> **AIM OF THE EXERCISE**
In the data below, which lines contain "induction"? List them by copying each one.

** Opening GIVEN RECORDS block **

Fixpoint evict (n : nat) (lim : Z) (d : option (list Z)) (o : Z) (l : list (nat * CacheEntry))
  : list (nat * CacheEntry) :=
  match n with
  | O => l
  | S n =>
    if (lim <? total l) && (1 <? length l)%nat then
      match victim d o l with Some i => evict n lim d o (without i l) | None => l end
    else l
  end.

Definition get (index : nat) (s : Cache) : option CacheEntry * Cache :=
  match find index (entries s) with
  | Some e => (Some e, mkCache (without index (entries s) ++ [(index, e)]) (limit s) (deadlines s) (offset s))
  | None => (None, s)
  end.

Definition set (index : nat) (e : CacheEntry) (s : Cache) : Cache :=
  let rest := without index (entries s) in
  mkCache
    (if limit s <? size (index, e) then rest
     else evict (S (length rest)) (limit s) (deadlines s) (offset s) (rest ++ [(index, e)]))
    (limit s) (deadlines s) (offset s).

Definition step (op : LruOp) (s : Cache) : option CacheEntry * Cache :=
  match op with
  | OpGet i => get i s
  | OpSet i e => (None, set i e s)
  | OpDeadlines l => (None, mkCache (entries s) (limit s) (Some l) (offset s))
  | OpOffset o => (None, mkCache (entries s) (limit s) (deadlines s) o)
  end.

Fixpoint run (ops : list LruOp) (s : Cache) : list (option CacheEntry) * Cache :=
  match ops with
  | [] => ([], s)
  | op :: r => let '(a, s1) := step op s in let '(l, s2) := run r s1 in (a :: l, s2)
  end.

Definition empty (lim : Z) : Cache := mkCache [] lim None 0.

(** The payload an index was last given. *)
Fixpoint last_set (index : nat) (ops : list LruOp) : option CacheEntry :=
  match ops with
  | [] => None
  | op :: r =>
    match last_set index r with
    | Some e => Some e
    | None => match op with OpSet i e => if (i =? index)%nat then Some e else None | _ => None end
    end
  end.

End Spec.

Definition op_within (capacity : nat) (op : LruOp) : Prop :=
  match op with OpGet i | OpSet i _ => (i < capacity)%nat | _ => True end.

Definition op_within_b (capacity : nat) (op : LruOp) : bool :=
  match op with OpGet i | OpSet i _ => (i <? capacity)%nat | _ => true end.

(** ** The linked list *)

Definition first_of (l : list nat) (e : Z) : Z := match l with [] => e | x :: _ => Z.of_nat x end.

Definition last_of (b : Z) (l : list nat) : Z := match list.last l with Some x => Z.of_nat x | None => b end.

(** The links between [b] and [e] spell the indices [l]. *)
Fixpoint chain (prev next : list Z) (b : Z) (l : list nat) (e : Z) : Prop :=
  match l with
  | [] => True
  | x :: r => prev !! x = Some b /\ next !! x = Some (first_of r e) /\ chain prev next (Z.of_nat x) r e
  end.

Lemma last_of_app b l r : last_of b (l ++ r) = last_of (last_of b l) r.
Proof. unfold last_of; rewrite last_app; by destruct (list.last r). Qed.

Lemma last_of_cons b x r : last_of b (x :: r) = last_of (Z.of_nat x) r.
Proof. apply (last_of_app b [x] r). Qed.

Lemma last_of_cons_nat b x r : exists n, last_of b (x :: r) = Z.of_nat n.
Proof. rewrite last_of_cons. unfold last_of. case_match; eauto. Qed.

Lemma chain_app prev next b l r e :
  chain prev next b (l ++ r) e <->
  chain prev next b l (first_of r e) /\ chain prev next (last_of b l) r e.
Proof.
  revert b; induction l as [|x l IH]; intros b; cbn; [tauto|].
  rewrite IH, last_of_cons. destruct l; cbn; tauto.
Qed.

(** A chain depends only on the links of its indices. *)
Lemma chain_ext prev next prev' next' b l e :
  (forall i, i ∈ l -> prev' !! i = prev !! i /\ next' !! i = next !! i) ->
  chain prev next b l e -> chain prev' next' b l e.
Proof.
  revert b; induction l as [|x l IH]; intros b H; [done|]; cbn; intros (Hp & Hn & Hc).
  destruct (H x ltac:(set_solver)) as [-> ->]. split_and!; [done..|].
  apply IH; [set_solver|done].
Qed.

Lemma first_of_elem l e : first_of l e = e \/ exists x, x ∈ l /\ first_of l e = Z.of_nat x.
Proof. destruct l as [|x l]; [by left|right; exists x; cbn; split; [left|done]]. Qed.

Lemma last_of_elem b l : last_of b l = b \/ exists x, x ∈ l /\ last_of b l = Z.of_nat x.
Proof.
  unfold last_of; destruct (list.last l) as [x|] eqn:E; [|by left].
  right; exists x; split; [by apply last_Some_elem_of|done].
Qed.

(** The ends of a list of indices, as positions of the arrays. *)
Lemma first_of_ge l : LIST_END <= first_of l LIST_END.
Proof. destruct l; cbn; unfold LIST_END; lia. Qed.

Lemma last_of_ge l : LIST_END <= last_of LIST_END l.
Proof. unfold last_of, LIST_END; case_match; lia. Qed.

Lemma set_link_ne k v l i : LIST_END <= k -> k <> Z.of_nat i -> set_link k v l !! i = l !! i.
Proof.
  unfold set_link, LIST_END; intros; case_match; [done|].
  rewrite list_lookup_insert_ne by lia. done.
Qed.

Lemma set_link_eq i v l : (i < length l)%nat -> set_link (Z.of_nat i) v l !! i = Some v.
Proof.
  unfold set_link, LIST_END; intros; case_match; [lia|].
  rewrite Nat2Z.id. by apply list_lookup_insert_eq.
Qed.

Lemma length_set_link k v l : length (set_link k v l) = length l.
Proof. unfold set_link; case_match; [done|apply length_insert]. Qed.

Lemma first_of_not_in l i : i ∉ l -> first_of l LIST_END <> Z.of_nat i.
Proof. intros; destruct l; cbn; [unfold LIST_END; lia|set_solver by lia]. Qed.

Lemma last_of_not_in l i : i ∉ l -> last_of LIST_END l <> Z.of_nat i.
Proof.
  intros H; destruct (last_of_elem LIST_END l) as [->|(x & Hx & ->)]; [unfold LIST_END; lia|].
  intros E; apply Nat2Z.inj in E as ->; done.
Qed.

Lemma chain_set_first prev next b b' l e :
  chain prev next b l e -> NoDup l -> (forall x, x ∈ l -> (x < length prev)%nat) ->
  chain (set_link (first_of l LIST_END) b' prev) next b' l e.
Proof.
  destruct l as [|x l]; [done|]; cbn; intros (Hp & Hn & Hc) [Hx Hd]%NoDup_cons Hl.
  split_and!; [apply set_link_eq, Hl; left|done|].
  refine (chain_ext _ _ _ _ _ _ _ _ Hc). intros i Hi; split; [|done].
  apply set_link_ne; [unfold LIST_END; lia|]. intros ?; assert (x = i) by lia; by subst.
Qed.

Lemma chain_set_last prev next b l e e' :
  chain prev next b l e -> NoDup l -> (forall x, x ∈ l -> (x < length next)%nat) ->
  chain prev (set_link (last_of LIST_END l) e' next) b l e'.
Proof.
  destruct l as [|x l _] using rev_ind; [done|].
  rewrite last_of_app. change (last_of _ [x]) with (Z.of_nat x).
  rewrite !chain_app; cbn. intros (Hc & Hp & Hn & _) (Hd & Hx & _)%NoDup_app Hl.
  split_and!; [|done|apply set_link_eq, Hl; set_solver|done].
  refine (chain_ext _ _ _ _ _ _ _ _ Hc). intros i Hi; split; [done|].
  apply set_link_ne; [unfold LIST_END; lia|]. intros ?; assert (x = i) by lia; set_solver.
Qed.

Record linked (capacity : nat) (c : PayloadLRU) (l : list nat) : Prop := {
  lk_nodup : NoDup l;
  lk_within : forall x, x ∈ l -> (x < capacity)%nat;
  lk_prev : length (prev c) = capacity;
  lk_next : length (next c) = capacity;
  lk_chain : chain (prev c) (next c) LIST_END l LIST_END;
  lk_head : lru_head c = first_of l LIST_END;
  lk_tail : lru_tail c = last_of LIST_END l }.

Lemma appendTail_linked capacity c l i :
  linked capacity c l -> i ∉ l -> (i < capacity)%nat -> linked capacity (appendTail i c) (l ++ [i]).
Proof.
  intros [Hd Hw Hp Hn Hc Hh Ht] Hi Hlt.
  assert (appendTail i c = with_links (<[i := lru_tail c]> (prev c))
      (set_link (lru_tail c) (Z.of_nat i) (<[i := LIST_END]> (next c)))
      (if lru_tail c =? LIST_END then Z.of_nat i else lru_head c) (Z.of_nat i) c) as ->.
  { unfold appendTail, set_link. by destruct (lru_tail c =? LIST_END). }
  split; cbn [prev next lru_head lru_tail with_links].
  - apply NoDup_app; split_and!; [done|set_solver|apply NoDup_singleton].
  - intros x [?| ->%list_elem_of_singleton]%elem_of_app; eauto.
  - by rewrite length_insert.
  - by rewrite length_set_link, length_insert.
  - rewrite Ht. apply chain_app; split.
    + apply chain_set_last with (e := LIST_END); [|done|rewrite length_insert; intros; rewrite Hn; eauto].
      refine (chain_ext _ _ _ _ _ _ _ _ Hc). intros x Hx.
      rewrite !list_lookup_insert_ne by set_solver. done.
    + cbn. rewrite set_link_ne, !list_lookup_insert_eq by (try apply last_of_ge; try apply last_of_not_in; auto; lia).
      done.
  - rewrite Hh, Ht. destruct l as [|x l]; [done|].
    destruct (last_of_cons_nat LIST_END x l) as [n ->].
    destruct (Z.eqb_spec (Z.of_nat n) LIST_END); unfold LIST_END in *; [lia|done].
  - by rewrite last_of_app.
Qed.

** Closing GIVEN RECORDS block **

> **FINISHED EXERCISE**
  revert b; induction l as [|x l IH]; intros b; cbn; [tauto|].
  revert b; induction l as [|x l IH]; intros b H; [done|]; cbn; intros (Hp & Hn & Hc).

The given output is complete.